About this task: Every entry should be repeated exactly as written.

Collected data entries:
-=-=-=-=-
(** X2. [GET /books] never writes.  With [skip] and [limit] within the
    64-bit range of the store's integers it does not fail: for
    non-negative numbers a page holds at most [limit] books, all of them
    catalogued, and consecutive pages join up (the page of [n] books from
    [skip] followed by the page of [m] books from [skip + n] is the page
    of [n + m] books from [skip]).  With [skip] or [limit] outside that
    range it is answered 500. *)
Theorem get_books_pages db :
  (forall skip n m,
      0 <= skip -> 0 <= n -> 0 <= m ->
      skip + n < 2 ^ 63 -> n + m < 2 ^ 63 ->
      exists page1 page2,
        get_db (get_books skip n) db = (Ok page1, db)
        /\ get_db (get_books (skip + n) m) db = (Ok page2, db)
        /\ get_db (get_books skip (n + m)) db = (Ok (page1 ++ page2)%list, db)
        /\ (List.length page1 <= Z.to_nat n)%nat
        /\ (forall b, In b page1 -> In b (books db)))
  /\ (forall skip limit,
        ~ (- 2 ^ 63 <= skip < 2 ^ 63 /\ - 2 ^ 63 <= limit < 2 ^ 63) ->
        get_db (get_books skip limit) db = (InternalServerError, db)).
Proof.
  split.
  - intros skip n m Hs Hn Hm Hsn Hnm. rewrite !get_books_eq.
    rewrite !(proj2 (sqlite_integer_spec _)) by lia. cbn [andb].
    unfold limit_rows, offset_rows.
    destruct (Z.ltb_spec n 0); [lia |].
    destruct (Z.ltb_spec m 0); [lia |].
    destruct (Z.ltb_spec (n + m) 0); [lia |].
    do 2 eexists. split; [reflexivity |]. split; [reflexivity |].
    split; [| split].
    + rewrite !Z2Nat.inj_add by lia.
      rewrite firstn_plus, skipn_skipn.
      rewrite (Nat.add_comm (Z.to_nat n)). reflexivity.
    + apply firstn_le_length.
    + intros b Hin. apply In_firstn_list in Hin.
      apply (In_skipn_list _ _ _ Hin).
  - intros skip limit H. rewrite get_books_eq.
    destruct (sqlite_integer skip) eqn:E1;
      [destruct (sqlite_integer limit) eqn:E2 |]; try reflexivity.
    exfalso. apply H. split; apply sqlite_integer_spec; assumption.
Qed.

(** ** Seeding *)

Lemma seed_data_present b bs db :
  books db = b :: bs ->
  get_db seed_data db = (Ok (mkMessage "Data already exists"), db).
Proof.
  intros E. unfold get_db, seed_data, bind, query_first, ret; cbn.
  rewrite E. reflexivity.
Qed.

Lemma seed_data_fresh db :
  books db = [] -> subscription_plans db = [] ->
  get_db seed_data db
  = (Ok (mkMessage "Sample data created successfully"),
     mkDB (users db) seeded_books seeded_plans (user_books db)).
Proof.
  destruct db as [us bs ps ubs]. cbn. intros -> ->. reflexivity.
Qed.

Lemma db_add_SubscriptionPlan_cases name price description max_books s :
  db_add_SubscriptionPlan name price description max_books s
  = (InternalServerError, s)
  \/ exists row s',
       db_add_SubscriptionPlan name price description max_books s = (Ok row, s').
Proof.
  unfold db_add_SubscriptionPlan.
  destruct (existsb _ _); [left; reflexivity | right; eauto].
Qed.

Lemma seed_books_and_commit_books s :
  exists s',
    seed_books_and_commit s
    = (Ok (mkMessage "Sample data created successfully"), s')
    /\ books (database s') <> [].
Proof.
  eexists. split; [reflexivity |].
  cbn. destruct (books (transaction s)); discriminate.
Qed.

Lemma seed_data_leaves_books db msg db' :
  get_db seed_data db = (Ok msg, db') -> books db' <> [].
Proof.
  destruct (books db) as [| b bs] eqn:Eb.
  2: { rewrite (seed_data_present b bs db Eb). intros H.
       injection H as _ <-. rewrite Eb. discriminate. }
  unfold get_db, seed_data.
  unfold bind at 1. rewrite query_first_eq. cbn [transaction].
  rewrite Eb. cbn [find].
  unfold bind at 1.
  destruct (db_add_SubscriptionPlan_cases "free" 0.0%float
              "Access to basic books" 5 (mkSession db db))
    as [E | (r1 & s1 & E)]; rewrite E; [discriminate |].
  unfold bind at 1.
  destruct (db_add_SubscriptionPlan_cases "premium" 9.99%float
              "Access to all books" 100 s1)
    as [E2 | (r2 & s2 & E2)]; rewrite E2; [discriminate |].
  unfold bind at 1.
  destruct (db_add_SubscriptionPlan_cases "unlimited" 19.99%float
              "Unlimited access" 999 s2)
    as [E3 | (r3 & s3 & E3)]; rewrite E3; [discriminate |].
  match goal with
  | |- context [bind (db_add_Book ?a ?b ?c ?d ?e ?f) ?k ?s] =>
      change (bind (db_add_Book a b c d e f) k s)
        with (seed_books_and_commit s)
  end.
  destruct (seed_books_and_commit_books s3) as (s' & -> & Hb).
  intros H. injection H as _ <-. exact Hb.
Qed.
-=-=-=-=-
Finished exercise:
(** X2. [GET /books] never writes.  With [skip] and [limit] within the
    64-bit range of the store's integers it does not fail: for
    non-negative numbers a page holds at most [limit] books, all of them
    catalogued, and consecutive pages join up (the page of [n] books from
    [skip] followed by the page of [m] books from [skip + n] is the page
    of [n + m] books from [skip]).  With [skip] or [limit] outside that
    range it is answered 500. *)
Theorem get_books_pages db :
  (forall skip n m,
      0 <= skip -> 0 <= n -> 0 <= m ->
      skip + n < 2 ^ 63 -> n + m < 2 ^ 63 ->
      exists page1 page2,
        get_db (get_books skip n) db = (Ok page1, db)
        /\ get_db (get_books (skip + n) m) db = (Ok page2, db)
        /\ get_db (get_books skip (n + m)) db = (Ok (page1 ++ page2)%list, db)
        /\ (List.length page1 <= Z.to_nat n)%nat
        /\ (forall b, In b page1 -> In b (books db)))
  /\ (forall skip limit,
        ~ (- 2 ^ 63 <= skip < 2 ^ 63 /\ - 2 ^ 63 <= limit < 2 ^ 63) ->
        get_db (get_books skip limit) db = (InternalServerError, db)).
Proof.
  split.
  - intros skip n m Hs Hn Hm Hsn Hnm. rewrite !get_books_eq.
    rewrite !(proj2 (sqlite_integer_spec _)) by lia. cbn [andb].
    unfold limit_rows, offset_rows.
    destruct (Z.ltb_spec n 0); [lia |].
    destruct (Z.ltb_spec m 0); [lia |].
    destruct (Z.ltb_spec (n + m) 0); [lia |].
    do 2 eexists. split; [reflexivity |]. split; [reflexivity |].
    split; [| split].
    + rewrite !Z2Nat.inj_add by lia.
      rewrite firstn_plus, skipn_skipn.
      rewrite (Nat.add_comm (Z.to_nat n)). reflexivity.
    + apply firstn_le_length.
    + intros b Hin. apply In_firstn_list in Hin.
      apply (In_skipn_list _ _ _ Hin).
  - intros skip limit H. rewrite get_books_eq.
    destruct (sqlite_integer skip) eqn:E1;
      [destruct (sqlite_integer limit) eqn:E2 |]; try reflexivity.
    exfalso. apply H. split; apply sqlite_integer_spec; assumption.
Qed.

(** ** Seeding *)

Lemma seed_data_present b bs db :
  books db = b :: bs ->
  get_db seed_data db = (Ok (mkMessage "Data already exists"), db).
Proof.
  intros E. unfold get_db, seed_data, bind, query_first, ret; cbn.
  rewrite E. reflexivity.
Qed.

Lemma seed_data_fresh db :
  books db = [] -> subscription_plans db = [] ->
  get_db seed_data db
  = (Ok (mkMessage "Sample data created successfully"),
     mkDB (users db) seeded_books seeded_plans (user_books db)).
Proof.
  destruct db as [us bs ps ubs]. cbn. intros -> ->. reflexivity.
Qed.

Lemma db_add_SubscriptionPlan_cases name price description max_books s :
  db_add_SubscriptionPlan name price description max_books s
  = (InternalServerError, s)
  \/ exists row s',
       db_add_SubscriptionPlan name price description max_books s = (Ok row, s').
Proof.
  unfold db_add_SubscriptionPlan.
  destruct (existsb _ _); [left; reflexivity | right; eauto].
Qed.

Lemma seed_books_and_commit_books s :
  exists s',
    seed_books_and_commit s
    = (Ok (mkMessage "Sample data created successfully"), s')
    /\ books (database s') <> [].
Proof.
  eexists. split; [reflexivity |].
  cbn. destruct (books (transaction s)); discriminate.
Qed.

Lemma seed_data_leaves_books db msg db' :
  get_db seed_data db = (Ok msg, db') -> books db' <> [].
Proof.
  destruct (books db) as [| b bs] eqn:Eb.
  2: { rewrite (seed_data_present b bs db Eb). intros H.
       injection H as _ <-. rewrite Eb. discriminate. }
  unfold get_db, seed_data.
  unfold bind at 1. rewrite query_first_eq. cbn [transaction].
  rewrite Eb. cbn [find].
  unfold bind at 1.
  destruct (db_add_SubscriptionPlan_cases "free" 0.0%float
              "Access to basic books" 5 (mkSession db db))
    as [E | (r1 & s1 & E)]; rewrite E; [discriminate |].
  unfold bind at 1.
  destruct (db_add_SubscriptionPlan_cases "premium" 9.99%float
              "Access to all books" 100 s1)
    as [E2 | (r2 & s2 & E2)]; rewrite E2; [discriminate |].
  unfold bind at 1.
  destruct (db_add_SubscriptionPlan_cases "unlimited" 19.99%float
              "Unlimited access" 999 s2)
    as [E3 | (r3 & s3 & E3)]; rewrite E3; [discriminate |].
  match goal with
  | |- context [bind (db_add_Book ?a ?b ?c ?d ?e ?f) ?k ?s] =>
      change (bind (db_add_Book a b c d e f) k s)
        with (seed_books_and_commit s)
  end.
  destruct (seed_books_and_commit_books s3) as (s' & -> & Hb).
  intros H. injection H as _ <-. exact Hb.
Qed.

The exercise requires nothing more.